--- START ---

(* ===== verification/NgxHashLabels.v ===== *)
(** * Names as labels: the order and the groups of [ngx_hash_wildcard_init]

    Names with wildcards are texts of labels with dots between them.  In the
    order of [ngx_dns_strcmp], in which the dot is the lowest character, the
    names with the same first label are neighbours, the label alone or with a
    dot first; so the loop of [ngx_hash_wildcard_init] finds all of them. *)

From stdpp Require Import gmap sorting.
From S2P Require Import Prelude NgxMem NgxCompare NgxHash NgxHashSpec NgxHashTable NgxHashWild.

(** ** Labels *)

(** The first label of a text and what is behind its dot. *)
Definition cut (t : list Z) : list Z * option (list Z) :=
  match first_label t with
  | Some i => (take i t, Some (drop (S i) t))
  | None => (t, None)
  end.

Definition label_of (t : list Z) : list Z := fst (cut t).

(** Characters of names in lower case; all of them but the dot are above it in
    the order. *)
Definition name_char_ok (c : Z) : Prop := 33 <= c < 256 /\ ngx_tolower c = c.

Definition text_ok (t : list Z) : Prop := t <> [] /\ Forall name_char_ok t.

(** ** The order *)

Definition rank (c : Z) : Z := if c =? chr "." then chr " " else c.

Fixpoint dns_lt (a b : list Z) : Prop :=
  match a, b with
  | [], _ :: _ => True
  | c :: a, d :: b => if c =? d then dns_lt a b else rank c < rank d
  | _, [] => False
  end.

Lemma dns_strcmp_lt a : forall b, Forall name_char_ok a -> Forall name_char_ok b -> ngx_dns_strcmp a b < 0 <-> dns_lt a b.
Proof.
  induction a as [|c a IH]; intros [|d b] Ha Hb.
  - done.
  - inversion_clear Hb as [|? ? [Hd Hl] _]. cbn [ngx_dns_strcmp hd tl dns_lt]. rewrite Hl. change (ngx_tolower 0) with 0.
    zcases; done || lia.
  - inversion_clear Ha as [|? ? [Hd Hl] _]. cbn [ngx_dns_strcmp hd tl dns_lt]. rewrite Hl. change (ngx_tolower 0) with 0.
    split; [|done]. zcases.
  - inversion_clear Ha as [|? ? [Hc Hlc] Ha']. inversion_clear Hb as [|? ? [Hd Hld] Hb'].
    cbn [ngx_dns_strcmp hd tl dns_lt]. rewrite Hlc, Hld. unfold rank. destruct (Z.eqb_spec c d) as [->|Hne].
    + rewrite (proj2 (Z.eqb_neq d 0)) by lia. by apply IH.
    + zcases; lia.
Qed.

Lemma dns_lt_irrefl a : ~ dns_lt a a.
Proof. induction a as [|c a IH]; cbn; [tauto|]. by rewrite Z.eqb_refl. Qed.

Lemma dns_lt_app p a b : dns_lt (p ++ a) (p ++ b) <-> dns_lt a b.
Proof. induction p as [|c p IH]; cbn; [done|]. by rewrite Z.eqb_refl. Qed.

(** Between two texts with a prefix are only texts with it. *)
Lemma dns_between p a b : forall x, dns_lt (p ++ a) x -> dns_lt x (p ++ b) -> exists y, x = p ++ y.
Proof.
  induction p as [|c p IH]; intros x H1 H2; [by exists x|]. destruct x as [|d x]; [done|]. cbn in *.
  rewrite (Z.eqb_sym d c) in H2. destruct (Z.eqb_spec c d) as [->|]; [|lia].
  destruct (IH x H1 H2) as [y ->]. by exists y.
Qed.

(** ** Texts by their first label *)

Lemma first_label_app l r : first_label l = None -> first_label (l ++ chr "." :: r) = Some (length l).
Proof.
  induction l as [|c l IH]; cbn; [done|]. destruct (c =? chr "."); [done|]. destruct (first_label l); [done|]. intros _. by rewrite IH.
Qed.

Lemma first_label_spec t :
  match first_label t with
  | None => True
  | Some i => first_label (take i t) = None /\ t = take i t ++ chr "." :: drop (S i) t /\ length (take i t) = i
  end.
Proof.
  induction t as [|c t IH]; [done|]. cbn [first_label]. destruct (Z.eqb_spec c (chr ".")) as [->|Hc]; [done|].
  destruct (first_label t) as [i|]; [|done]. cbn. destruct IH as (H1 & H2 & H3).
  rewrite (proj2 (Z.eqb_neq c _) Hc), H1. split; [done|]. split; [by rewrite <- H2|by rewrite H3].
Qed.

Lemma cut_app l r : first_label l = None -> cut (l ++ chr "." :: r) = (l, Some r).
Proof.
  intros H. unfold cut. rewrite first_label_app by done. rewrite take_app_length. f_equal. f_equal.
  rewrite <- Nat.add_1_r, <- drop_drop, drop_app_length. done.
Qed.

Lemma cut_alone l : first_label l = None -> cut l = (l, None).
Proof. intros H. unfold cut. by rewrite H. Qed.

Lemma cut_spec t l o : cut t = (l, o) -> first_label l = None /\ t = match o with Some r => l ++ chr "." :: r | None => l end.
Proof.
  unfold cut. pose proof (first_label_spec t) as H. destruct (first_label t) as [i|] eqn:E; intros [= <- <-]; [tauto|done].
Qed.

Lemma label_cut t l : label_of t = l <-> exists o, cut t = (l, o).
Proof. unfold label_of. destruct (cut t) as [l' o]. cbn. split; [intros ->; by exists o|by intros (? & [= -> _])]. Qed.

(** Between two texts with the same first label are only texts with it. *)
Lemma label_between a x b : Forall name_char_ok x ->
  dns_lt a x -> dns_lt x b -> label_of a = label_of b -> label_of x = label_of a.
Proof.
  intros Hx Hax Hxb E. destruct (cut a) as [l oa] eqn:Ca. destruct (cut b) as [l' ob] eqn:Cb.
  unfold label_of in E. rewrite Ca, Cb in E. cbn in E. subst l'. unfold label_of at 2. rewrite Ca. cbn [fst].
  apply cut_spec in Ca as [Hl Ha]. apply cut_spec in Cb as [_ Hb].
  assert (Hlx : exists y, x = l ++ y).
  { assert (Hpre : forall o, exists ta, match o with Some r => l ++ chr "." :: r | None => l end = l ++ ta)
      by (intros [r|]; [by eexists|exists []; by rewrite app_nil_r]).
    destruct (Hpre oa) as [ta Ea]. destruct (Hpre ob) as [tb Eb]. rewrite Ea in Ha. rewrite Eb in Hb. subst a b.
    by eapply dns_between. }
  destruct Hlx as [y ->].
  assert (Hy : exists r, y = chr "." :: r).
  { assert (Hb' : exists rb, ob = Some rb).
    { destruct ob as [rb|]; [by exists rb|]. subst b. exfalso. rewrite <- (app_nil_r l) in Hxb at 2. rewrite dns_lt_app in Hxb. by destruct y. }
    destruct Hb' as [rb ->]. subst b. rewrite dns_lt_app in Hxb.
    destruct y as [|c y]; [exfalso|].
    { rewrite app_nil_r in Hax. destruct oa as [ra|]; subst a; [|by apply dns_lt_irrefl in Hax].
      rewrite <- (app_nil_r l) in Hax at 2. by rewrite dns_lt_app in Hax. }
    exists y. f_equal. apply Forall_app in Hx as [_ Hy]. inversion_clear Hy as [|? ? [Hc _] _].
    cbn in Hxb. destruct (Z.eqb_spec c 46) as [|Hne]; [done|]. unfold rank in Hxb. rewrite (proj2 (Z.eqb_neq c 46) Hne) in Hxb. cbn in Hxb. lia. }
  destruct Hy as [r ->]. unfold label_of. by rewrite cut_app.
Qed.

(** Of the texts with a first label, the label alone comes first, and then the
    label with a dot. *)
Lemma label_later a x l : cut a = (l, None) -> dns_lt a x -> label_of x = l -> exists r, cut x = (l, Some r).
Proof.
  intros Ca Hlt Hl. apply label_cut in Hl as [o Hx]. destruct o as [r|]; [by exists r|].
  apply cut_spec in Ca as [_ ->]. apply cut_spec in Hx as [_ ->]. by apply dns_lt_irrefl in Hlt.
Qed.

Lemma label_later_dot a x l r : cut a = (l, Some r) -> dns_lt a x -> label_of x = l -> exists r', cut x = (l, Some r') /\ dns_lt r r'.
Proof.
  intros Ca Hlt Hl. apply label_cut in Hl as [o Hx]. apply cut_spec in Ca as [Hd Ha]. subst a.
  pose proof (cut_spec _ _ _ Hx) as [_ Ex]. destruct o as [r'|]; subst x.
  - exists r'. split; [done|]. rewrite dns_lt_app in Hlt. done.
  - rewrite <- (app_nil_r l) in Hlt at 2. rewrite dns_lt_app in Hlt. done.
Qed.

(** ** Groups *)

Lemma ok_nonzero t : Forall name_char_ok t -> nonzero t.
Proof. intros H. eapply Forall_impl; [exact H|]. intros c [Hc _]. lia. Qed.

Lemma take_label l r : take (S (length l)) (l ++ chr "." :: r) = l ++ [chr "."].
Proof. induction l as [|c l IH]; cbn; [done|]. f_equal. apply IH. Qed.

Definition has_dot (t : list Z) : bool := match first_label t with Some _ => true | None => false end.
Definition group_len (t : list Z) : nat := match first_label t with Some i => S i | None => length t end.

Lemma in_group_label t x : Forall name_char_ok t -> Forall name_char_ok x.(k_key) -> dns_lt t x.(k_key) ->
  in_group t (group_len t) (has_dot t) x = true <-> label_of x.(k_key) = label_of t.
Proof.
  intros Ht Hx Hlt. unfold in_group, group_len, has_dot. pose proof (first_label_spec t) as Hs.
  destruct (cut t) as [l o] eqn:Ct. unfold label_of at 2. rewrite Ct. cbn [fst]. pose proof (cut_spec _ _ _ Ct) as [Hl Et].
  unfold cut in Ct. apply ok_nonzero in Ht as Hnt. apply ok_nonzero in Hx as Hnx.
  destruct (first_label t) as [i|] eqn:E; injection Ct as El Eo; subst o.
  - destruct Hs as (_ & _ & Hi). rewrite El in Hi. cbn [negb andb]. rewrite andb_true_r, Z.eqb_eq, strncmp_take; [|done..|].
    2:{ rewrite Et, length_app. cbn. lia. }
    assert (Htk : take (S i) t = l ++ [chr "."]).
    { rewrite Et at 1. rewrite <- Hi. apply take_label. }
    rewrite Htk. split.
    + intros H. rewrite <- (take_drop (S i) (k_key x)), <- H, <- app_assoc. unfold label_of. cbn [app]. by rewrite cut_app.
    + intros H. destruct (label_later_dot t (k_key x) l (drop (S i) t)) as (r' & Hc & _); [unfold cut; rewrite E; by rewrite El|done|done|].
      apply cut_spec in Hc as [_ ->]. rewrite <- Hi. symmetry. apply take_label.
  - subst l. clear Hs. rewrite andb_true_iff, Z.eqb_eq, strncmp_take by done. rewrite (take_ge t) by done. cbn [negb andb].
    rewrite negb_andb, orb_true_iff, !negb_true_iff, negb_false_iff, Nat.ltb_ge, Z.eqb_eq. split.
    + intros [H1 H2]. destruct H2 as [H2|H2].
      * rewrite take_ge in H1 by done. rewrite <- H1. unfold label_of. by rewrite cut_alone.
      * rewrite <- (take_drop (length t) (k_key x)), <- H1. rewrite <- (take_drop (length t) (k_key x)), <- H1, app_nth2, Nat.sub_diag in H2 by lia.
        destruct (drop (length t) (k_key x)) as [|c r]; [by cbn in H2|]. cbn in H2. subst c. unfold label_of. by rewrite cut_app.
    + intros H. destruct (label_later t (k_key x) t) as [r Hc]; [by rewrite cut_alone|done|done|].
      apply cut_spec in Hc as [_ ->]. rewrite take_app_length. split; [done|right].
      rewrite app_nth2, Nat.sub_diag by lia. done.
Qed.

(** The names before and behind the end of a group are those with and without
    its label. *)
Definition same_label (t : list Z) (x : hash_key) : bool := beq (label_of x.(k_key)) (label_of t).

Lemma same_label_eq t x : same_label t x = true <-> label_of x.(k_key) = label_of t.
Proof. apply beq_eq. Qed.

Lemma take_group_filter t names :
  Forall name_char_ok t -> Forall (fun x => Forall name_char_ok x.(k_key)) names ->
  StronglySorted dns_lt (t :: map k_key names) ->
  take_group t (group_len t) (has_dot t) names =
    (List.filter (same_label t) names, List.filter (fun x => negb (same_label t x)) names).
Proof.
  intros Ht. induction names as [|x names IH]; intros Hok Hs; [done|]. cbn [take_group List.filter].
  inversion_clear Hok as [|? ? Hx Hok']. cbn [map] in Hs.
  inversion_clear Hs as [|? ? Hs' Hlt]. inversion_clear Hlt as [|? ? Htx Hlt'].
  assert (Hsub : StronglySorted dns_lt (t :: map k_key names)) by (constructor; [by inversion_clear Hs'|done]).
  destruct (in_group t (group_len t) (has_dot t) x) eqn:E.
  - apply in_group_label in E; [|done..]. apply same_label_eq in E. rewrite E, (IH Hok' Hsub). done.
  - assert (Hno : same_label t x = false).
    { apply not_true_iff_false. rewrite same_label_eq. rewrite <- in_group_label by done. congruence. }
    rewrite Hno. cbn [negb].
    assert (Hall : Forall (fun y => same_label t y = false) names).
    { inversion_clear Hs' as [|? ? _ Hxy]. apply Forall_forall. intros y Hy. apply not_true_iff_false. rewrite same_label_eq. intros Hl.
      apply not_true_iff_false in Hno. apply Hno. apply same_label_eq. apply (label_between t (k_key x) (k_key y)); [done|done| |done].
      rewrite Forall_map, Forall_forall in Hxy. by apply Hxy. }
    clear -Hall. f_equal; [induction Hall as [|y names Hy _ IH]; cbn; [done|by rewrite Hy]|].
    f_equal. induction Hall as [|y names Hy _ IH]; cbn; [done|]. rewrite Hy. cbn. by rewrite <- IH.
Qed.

--- END ---

# What the exercise asks
Reproduce the entries above exactly, but only the lines between the line holding "- subst l. clear" and the line holding "apply cut_spec in Hc as [_ ->]. rewrite take_app_length.", inclusive.

# Expected output
  - subst l. clear Hs. rewrite andb_true_iff, Z.eqb_eq, strncmp_take by done. rewrite (take_ge t) by done. cbn [negb andb].
    rewrite negb_andb, orb_true_iff, !negb_true_iff, negb_false_iff, Nat.ltb_ge, Z.eqb_eq. split.
    + intros [H1 H2]. destruct H2 as [H2|H2].
      * rewrite take_ge in H1 by done. rewrite <- H1. unfold label_of. by rewrite cut_alone.
      * rewrite <- (take_drop (length t) (k_key x)), <- H1. rewrite <- (take_drop (length t) (k_key x)), <- H1, app_nth2, Nat.sub_diag in H2 by lia.
        destruct (drop (length t) (k_key x)) as [|c r]; [by cbn in H2|]. cbn in H2. subst c. unfold label_of. by rewrite cut_app.
    + intros H. destruct (label_later t (k_key x) t) as [r Hc]; [by rewrite cut_alone|done|done|].
      apply cut_spec in Hc as [_ ->]. rewrite take_app_length. split; [done|right].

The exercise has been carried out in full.